▶ Directions for this task
Using the data below, return every line that holds the word "reflexivity".

▶ Items from a dataset
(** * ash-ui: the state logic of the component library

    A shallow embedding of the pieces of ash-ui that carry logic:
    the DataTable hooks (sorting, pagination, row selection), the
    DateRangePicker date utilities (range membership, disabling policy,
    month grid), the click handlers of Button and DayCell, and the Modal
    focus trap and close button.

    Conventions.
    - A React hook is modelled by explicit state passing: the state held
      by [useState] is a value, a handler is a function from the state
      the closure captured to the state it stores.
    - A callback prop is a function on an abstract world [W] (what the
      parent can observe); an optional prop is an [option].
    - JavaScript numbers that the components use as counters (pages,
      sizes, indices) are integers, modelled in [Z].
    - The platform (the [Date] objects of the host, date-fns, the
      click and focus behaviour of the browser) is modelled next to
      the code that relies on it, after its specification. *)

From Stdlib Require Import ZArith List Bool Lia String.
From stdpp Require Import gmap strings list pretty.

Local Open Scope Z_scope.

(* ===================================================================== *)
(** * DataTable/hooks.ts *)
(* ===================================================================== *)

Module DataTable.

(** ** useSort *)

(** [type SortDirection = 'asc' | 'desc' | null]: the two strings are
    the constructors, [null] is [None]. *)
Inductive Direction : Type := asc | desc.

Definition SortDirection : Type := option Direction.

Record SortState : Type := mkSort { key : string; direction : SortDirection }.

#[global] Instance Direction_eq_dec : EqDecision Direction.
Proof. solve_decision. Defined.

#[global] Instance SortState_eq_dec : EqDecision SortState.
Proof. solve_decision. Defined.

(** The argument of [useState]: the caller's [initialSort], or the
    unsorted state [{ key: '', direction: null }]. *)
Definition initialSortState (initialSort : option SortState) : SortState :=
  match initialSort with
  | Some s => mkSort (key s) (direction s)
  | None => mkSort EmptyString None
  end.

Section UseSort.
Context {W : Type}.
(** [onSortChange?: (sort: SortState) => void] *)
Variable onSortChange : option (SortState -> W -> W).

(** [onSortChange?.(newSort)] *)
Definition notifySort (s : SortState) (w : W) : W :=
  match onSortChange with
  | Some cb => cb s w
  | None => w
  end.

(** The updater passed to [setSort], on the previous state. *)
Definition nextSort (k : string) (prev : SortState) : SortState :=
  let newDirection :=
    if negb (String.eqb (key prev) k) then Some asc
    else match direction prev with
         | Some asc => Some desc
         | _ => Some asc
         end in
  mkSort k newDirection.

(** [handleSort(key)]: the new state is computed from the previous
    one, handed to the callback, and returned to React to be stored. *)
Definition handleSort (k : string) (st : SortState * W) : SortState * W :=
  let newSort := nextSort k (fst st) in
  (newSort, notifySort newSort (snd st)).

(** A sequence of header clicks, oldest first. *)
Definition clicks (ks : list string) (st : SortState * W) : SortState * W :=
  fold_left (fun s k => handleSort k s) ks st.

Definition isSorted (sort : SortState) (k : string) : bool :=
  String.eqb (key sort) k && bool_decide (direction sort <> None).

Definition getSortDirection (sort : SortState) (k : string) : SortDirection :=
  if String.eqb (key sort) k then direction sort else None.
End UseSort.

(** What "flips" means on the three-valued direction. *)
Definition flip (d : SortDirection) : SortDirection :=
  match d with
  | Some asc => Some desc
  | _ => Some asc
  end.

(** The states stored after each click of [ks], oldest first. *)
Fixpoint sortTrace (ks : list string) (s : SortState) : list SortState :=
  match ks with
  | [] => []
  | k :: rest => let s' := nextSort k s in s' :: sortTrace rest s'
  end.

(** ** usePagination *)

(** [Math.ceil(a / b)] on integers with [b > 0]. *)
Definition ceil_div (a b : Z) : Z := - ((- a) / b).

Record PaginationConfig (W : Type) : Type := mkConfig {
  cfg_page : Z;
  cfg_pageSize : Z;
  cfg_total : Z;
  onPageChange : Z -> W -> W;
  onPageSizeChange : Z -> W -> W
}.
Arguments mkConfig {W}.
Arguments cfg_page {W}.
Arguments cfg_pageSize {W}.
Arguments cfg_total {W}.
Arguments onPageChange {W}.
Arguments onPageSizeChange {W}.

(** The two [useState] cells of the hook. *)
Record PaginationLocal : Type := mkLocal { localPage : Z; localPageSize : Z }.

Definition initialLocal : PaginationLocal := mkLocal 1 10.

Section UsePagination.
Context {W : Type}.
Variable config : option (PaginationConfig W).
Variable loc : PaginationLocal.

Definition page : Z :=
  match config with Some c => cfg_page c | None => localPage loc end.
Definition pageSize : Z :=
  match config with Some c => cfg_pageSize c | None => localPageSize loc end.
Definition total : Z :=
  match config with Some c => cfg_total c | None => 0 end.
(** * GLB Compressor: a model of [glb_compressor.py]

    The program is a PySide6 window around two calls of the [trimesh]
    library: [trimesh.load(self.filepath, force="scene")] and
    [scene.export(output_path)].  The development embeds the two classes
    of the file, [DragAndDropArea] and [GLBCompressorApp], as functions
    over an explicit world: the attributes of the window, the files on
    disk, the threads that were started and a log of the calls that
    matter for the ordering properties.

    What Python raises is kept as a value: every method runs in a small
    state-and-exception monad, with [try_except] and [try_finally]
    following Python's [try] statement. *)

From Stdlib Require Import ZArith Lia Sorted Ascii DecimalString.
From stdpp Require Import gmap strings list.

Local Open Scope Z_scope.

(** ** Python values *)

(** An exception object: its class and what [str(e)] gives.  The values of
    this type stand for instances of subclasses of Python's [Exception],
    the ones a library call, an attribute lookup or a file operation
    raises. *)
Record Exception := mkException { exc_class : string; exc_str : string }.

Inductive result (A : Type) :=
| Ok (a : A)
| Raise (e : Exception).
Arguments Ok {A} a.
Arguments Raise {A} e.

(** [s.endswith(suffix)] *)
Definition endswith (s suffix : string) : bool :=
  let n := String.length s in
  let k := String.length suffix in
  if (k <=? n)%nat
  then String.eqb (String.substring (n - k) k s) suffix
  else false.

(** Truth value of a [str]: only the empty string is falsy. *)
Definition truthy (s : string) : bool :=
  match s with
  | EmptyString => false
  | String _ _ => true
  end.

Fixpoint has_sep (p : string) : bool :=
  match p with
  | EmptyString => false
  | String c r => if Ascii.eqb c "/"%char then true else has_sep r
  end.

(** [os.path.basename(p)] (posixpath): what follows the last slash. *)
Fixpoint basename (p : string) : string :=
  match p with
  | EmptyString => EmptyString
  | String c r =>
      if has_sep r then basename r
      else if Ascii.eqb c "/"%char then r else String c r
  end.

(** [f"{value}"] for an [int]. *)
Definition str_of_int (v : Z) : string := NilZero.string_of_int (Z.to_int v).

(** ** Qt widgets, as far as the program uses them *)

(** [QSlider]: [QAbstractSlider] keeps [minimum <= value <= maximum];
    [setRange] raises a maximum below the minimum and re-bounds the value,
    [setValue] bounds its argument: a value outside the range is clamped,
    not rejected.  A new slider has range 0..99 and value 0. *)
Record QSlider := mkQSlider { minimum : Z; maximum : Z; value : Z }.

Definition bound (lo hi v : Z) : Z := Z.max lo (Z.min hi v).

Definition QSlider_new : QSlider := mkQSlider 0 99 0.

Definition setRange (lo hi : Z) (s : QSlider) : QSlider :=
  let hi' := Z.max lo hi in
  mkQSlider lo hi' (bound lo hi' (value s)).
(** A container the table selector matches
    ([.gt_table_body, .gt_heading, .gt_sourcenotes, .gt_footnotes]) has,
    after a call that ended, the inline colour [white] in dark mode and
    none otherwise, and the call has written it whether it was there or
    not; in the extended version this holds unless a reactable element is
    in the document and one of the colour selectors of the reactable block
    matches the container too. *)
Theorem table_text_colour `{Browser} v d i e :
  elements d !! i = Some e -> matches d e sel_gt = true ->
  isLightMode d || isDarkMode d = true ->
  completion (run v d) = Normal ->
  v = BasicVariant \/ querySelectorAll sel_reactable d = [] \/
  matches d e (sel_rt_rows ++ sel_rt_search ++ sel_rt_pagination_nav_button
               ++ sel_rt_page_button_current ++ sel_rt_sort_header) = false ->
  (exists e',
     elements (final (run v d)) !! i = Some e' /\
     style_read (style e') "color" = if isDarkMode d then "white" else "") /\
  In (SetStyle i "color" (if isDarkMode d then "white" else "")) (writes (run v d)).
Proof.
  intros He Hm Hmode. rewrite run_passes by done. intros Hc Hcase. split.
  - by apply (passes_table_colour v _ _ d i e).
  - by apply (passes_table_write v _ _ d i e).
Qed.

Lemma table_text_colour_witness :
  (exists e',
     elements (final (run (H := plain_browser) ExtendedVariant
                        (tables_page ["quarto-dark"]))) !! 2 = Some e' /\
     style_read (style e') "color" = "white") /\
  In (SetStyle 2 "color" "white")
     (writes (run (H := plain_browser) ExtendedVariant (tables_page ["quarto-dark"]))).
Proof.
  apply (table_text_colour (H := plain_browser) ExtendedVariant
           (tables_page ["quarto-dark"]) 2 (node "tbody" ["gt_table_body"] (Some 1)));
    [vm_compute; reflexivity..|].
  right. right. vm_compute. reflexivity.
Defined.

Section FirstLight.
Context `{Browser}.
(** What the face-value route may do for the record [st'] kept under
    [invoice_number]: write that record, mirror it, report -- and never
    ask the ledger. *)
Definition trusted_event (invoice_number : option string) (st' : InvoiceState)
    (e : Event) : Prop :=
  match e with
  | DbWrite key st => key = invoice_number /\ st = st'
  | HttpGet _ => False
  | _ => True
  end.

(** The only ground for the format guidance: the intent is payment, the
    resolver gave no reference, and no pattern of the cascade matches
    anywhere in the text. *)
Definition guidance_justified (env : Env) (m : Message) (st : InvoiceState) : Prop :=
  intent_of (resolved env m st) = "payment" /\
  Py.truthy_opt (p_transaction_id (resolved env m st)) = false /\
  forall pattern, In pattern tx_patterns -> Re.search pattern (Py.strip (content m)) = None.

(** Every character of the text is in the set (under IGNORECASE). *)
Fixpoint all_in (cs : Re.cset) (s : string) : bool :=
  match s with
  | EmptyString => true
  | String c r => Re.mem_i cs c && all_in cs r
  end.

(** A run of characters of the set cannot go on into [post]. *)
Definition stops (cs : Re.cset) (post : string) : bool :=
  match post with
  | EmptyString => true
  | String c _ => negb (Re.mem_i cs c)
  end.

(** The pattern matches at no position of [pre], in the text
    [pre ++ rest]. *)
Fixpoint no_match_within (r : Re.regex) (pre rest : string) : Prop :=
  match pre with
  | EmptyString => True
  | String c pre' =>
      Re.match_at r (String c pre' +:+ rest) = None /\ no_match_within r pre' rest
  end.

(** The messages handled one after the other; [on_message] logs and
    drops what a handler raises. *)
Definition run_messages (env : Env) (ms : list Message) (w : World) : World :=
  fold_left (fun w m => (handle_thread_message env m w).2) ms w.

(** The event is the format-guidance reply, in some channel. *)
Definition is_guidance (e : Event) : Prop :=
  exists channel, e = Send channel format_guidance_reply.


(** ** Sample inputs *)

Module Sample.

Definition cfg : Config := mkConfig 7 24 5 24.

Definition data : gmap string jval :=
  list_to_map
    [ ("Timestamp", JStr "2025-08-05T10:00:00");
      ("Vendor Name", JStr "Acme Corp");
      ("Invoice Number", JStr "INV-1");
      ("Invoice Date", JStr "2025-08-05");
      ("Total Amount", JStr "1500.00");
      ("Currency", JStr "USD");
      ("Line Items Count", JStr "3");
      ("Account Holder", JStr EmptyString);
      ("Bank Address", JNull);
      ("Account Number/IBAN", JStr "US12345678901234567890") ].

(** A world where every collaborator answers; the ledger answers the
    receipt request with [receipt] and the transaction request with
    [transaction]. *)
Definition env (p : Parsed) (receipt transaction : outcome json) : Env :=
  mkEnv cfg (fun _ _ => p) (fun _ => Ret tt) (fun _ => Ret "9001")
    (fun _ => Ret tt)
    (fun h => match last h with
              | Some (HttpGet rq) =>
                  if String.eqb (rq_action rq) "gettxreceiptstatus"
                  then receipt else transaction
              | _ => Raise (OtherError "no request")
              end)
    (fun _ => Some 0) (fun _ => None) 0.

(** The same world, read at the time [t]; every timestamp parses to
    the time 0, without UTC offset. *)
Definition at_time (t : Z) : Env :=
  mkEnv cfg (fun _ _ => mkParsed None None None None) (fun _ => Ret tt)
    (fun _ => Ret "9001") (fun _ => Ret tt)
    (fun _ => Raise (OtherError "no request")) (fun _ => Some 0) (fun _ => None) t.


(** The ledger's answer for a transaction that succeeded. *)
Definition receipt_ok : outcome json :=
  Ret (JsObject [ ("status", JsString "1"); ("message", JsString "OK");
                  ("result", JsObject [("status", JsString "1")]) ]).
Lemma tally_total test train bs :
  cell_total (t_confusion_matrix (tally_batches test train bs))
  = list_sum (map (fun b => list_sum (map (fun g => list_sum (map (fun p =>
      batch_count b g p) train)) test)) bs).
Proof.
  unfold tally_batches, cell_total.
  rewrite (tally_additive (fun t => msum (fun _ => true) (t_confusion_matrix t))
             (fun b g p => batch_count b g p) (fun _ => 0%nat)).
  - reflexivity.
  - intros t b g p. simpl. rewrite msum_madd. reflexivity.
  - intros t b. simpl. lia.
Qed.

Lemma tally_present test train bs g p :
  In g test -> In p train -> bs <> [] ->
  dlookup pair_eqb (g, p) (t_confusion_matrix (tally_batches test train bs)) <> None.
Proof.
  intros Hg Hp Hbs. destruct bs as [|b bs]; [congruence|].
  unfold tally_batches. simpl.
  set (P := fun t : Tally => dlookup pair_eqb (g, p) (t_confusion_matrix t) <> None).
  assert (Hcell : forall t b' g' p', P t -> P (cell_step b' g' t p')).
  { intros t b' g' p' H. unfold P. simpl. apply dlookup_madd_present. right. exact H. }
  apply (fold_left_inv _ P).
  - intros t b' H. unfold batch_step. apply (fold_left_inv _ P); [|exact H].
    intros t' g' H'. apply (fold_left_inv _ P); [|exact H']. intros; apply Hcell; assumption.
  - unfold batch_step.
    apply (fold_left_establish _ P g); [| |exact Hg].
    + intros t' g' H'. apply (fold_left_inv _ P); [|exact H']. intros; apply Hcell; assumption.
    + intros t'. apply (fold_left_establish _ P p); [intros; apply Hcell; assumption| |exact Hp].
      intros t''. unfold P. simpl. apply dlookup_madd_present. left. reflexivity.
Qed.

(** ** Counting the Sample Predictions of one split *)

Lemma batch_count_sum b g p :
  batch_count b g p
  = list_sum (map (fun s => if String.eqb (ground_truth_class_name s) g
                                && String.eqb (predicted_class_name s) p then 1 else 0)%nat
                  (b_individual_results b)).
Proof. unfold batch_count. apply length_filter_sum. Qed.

▶ Worked solution
    [vm_compute; reflexivity..|].
  right. right. vm_compute. reflexivity.
  - reflexivity.
  - intros t b g p. simpl. rewrite msum_madd. reflexivity.
      intros t''. unfold P. simpl. apply dlookup_madd_present. left. reflexivity.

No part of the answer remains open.